Before their move to Colorado, Estelle returned to Poland with her two brothers and other relatives to retrace their past lives. They confronted the man who turned in his mother, who indefensibly had no remorse, and had a tearful heartfelt reunion with members of the Karowski family. Stephan had a face-to-face with the German prison guard, who said that he had placed them in that particular cell in hopes they could escape through the barred window. On Holocaust Memorial Day, Estelle and family members joined others in  the annual International March for the Living (ww.motl.org) The participants, who number in the thousands, walked  silently from Auschwitz to Birkenau, the largest Nazi concentration camp complex built during World War II.  It was there through its  Book of Names that Estelle was able to confirm her father, sister, and brother were murdered in Auschwitz. 

Estelle returned to the MOTL event four more times as both a participant and one of the survivors through the Los Angeles-based  Builders of Jewish Education, which sponsors an experiential education program for high school students to learn about their Jewish past, present and future. The two-week experience is built around the group commemorating Yom Hashoah (Holocaust Remembrance Day) in Poland and celebrating Yom Ha’Atzmaut (Israel’s Independence Day) in Israel. In 2022, after a two year hiatus due to COVID-19, the number of survivors able to physically attend has been so reduced that the  first-person accounts are now provided via Zoom, a change that saddens Estelle. She hopes to attend again in the future.

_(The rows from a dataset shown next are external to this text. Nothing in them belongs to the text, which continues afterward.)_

(** The style sheet (lines 171-203): that of the extended renderer without
    the rules for [jt-str-trunc] and [jt-more]. *)
Definition style (uid : string) : string :=
  nl +:+ "<style>" +:+ nl
  +:+ css uid " {"
  +:+ "  font-family: ui-monospace, SFMono-Regular, Menlo, Consolas, monospace;" +:+ nl
  +:+ "  font-size: 13px; line-height: 1.45;" +:+ nl
  +:+ "}" +:+ nl
  +:+ css uid " summary {"
  +:+ "  cursor: pointer;" +:+ nl
  +:+ "  list-style: none;" +:+ nl
  +:+ "  display: inline-flex;" +:+ nl
  +:+ "  align-items: baseline;" +:+ nl
  +:+ "  gap: 0.25rem;" +:+ nl
  +:+ "}" +:+ nl
  +:+ css uid " summary::-webkit-details-marker { display: none; }"
  +:+ css uid " .jt-summary::before {"
  +:+ "  content: " +:+ q +:+ "▸" +:+ q +:+ ";" +:+ nl
  +:+ "  display: inline-block;" +:+ nl
  +:+ "  width: 1em;" +:+ nl
  +:+ "  color: #94a3b8;" +:+ nl
  +:+ "}" +:+ nl
  +:+ css uid (" details[open] > .jt-summary::before { content: " +:+ q +:+ "▾" +:+ q +:+ "; }")
  +:+ nl
  +:+ css uid " .jt-key   { color: #1f2937; }"
  +:+ css uid " .jt-punct { color: #94a3b8; }"
  +:+ css uid " .jt-str   { color: #059669; }"
  +:+ css uid " .jt-num   { color: #b45309; }"
  +:+ css uid " .jt-bool  { color: #2563eb; }"
  +:+ css uid " .jt-null  { color: #dc2626; }"
  +:+ "@media (prefers-color-scheme: dark) {" +:+ nl
  +:+ css2 uid " .jt-key { color: #e5e7eb; }"
  +:+ "}" +:+ nl
  +:+ "</style>" +:+ nl.

(** [json_to_html_tree(obj, *, key=None, expand_depth=1)] (lines 160-204). *)
Definition json_to_html_tree (hex8 : string) (fuel : nat) (h : heap) (obj : value)
    (key : kwarg pykey) (expand_depth : kwarg Z) : option string :=
  let key := kw_default KNone key in
  let expand_depth := kw_default 1 expand_depth in
  let uid := make_uid hex8 in
  match _to_html fuel h obj expand_depth 0 ∅ key false with
  | None => None
  | Some (body, _) =>
      Some (style uid +:+ "<div id=" +:+ q +:+ uid +:+ q +:+ " class=" +:+ q +:+ "jt"
            +:+ q +:+ ">" +:+ body +:+ "</div>")
  end.

(** [JSON(data, expand_depth=1)] (lines 5-14): [rendered], which
    [_repr_html_] returns. *)
Definition JSON (hex8 : string) (fuel : nat) (h : heap) (data : value)
    (expand_depth : kwarg Z) : option string :=
  let expand_depth := kw_default 1 expand_depth in
  json_to_html_tree hex8 fuel h data Omitted (Given expand_depth).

Surviving the Holocaust was a matter of faith; speaking about her experiences is a matter of truth.“It took me many, many years to be able to talk about it,” she says. “I’ve talked now, hundreds of times, and things have not changed. I still cry every time. I re-live the whole scenario.”

Although her past is filled with pain and loss, she still calls her survival and her life a miracle. As a witness to the Holocaust’s horrors, she feels compelled to speak out and to  rebuke those who deny that it happened. “There are very few survivors left, and I want the world to know that there was a Holocaust,” she says. “There’s so much denial, that every time I get a chance to tell my story, I feel like I’m doing something against it.”  She also hopes it will prevent future holocausts. “People need to remember what can happen when others demonize races or ethnicities or religions,” she says. “When the stories remain crystalline, maybe the world will see fewer genocides.”